**PROBLEM STATEMENT:**
Copy out, word for word, the lines from the start of the data below through the line containing "(modules [Base64] and", and no others.

**DATA FOR ANALYSIS:**
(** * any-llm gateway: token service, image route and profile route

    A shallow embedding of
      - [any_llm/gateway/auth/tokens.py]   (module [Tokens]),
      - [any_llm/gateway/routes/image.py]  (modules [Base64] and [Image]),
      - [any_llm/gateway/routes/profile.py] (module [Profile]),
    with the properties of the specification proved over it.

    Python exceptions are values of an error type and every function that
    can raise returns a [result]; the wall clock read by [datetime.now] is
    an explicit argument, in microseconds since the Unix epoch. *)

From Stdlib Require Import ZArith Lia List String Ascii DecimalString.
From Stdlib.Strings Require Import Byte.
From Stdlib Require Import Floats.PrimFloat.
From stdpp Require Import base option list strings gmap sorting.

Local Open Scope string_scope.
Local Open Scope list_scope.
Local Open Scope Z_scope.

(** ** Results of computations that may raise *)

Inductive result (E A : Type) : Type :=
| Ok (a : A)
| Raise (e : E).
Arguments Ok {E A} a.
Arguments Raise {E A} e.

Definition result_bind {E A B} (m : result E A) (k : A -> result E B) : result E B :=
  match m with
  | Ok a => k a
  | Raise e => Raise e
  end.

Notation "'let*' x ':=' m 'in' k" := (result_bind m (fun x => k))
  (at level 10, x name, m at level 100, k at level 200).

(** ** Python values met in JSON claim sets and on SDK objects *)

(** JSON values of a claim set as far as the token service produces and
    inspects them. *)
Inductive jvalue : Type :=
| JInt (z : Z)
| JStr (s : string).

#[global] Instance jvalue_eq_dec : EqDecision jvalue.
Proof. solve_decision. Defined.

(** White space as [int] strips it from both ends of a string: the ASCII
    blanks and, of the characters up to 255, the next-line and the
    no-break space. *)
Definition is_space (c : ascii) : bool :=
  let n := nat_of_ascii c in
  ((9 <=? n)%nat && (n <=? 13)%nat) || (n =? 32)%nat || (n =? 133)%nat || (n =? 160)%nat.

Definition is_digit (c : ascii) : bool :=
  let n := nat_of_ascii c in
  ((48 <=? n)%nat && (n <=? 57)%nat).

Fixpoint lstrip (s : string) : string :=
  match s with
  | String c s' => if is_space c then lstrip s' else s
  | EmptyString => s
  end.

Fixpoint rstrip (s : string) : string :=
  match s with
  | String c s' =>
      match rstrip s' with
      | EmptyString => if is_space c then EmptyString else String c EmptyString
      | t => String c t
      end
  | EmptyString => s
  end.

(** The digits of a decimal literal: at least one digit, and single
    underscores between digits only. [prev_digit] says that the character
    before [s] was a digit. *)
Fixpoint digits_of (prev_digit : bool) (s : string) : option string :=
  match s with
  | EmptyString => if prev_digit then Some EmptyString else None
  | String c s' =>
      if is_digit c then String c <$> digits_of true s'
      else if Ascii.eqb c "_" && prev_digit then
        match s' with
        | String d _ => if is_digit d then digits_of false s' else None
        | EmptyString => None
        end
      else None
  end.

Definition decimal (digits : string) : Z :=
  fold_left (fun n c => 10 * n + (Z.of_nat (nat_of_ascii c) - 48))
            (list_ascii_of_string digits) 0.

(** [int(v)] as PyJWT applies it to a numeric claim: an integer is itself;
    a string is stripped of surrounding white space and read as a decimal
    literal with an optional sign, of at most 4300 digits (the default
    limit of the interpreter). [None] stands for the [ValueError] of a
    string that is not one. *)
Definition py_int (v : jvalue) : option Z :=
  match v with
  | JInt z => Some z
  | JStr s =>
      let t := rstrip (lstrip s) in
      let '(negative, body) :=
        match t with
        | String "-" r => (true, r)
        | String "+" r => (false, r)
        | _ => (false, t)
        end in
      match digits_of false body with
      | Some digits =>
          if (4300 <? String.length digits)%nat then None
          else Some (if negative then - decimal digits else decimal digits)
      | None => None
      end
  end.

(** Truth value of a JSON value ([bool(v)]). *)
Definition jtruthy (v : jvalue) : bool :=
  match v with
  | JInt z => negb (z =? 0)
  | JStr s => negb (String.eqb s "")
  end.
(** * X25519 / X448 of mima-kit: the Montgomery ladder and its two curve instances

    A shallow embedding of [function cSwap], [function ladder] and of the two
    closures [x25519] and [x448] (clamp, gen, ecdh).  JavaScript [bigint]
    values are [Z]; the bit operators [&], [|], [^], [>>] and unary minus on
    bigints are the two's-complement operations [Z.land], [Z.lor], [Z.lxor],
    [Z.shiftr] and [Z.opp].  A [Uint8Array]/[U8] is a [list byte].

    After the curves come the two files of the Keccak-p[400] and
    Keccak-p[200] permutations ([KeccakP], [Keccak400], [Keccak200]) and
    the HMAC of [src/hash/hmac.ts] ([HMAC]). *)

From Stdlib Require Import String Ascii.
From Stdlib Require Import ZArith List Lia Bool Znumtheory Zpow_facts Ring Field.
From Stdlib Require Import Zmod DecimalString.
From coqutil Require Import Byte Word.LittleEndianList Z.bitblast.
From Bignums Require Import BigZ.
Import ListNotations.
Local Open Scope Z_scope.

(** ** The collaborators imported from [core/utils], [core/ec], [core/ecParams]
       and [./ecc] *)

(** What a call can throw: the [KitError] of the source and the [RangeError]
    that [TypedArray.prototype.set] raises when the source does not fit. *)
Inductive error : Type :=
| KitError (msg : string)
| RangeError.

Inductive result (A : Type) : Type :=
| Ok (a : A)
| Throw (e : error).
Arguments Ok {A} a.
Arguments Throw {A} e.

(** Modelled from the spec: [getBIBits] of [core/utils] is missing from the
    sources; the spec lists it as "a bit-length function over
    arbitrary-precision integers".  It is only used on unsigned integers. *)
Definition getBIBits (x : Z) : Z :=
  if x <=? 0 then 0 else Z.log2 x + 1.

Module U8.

**ANSWER BELOW:**
(** * any-llm gateway: token service, image route and profile route

    A shallow embedding of
      - [any_llm/gateway/auth/tokens.py]   (module [Tokens]),
      - [any_llm/gateway/routes/image.py]  (modules [Base64] and [Image]),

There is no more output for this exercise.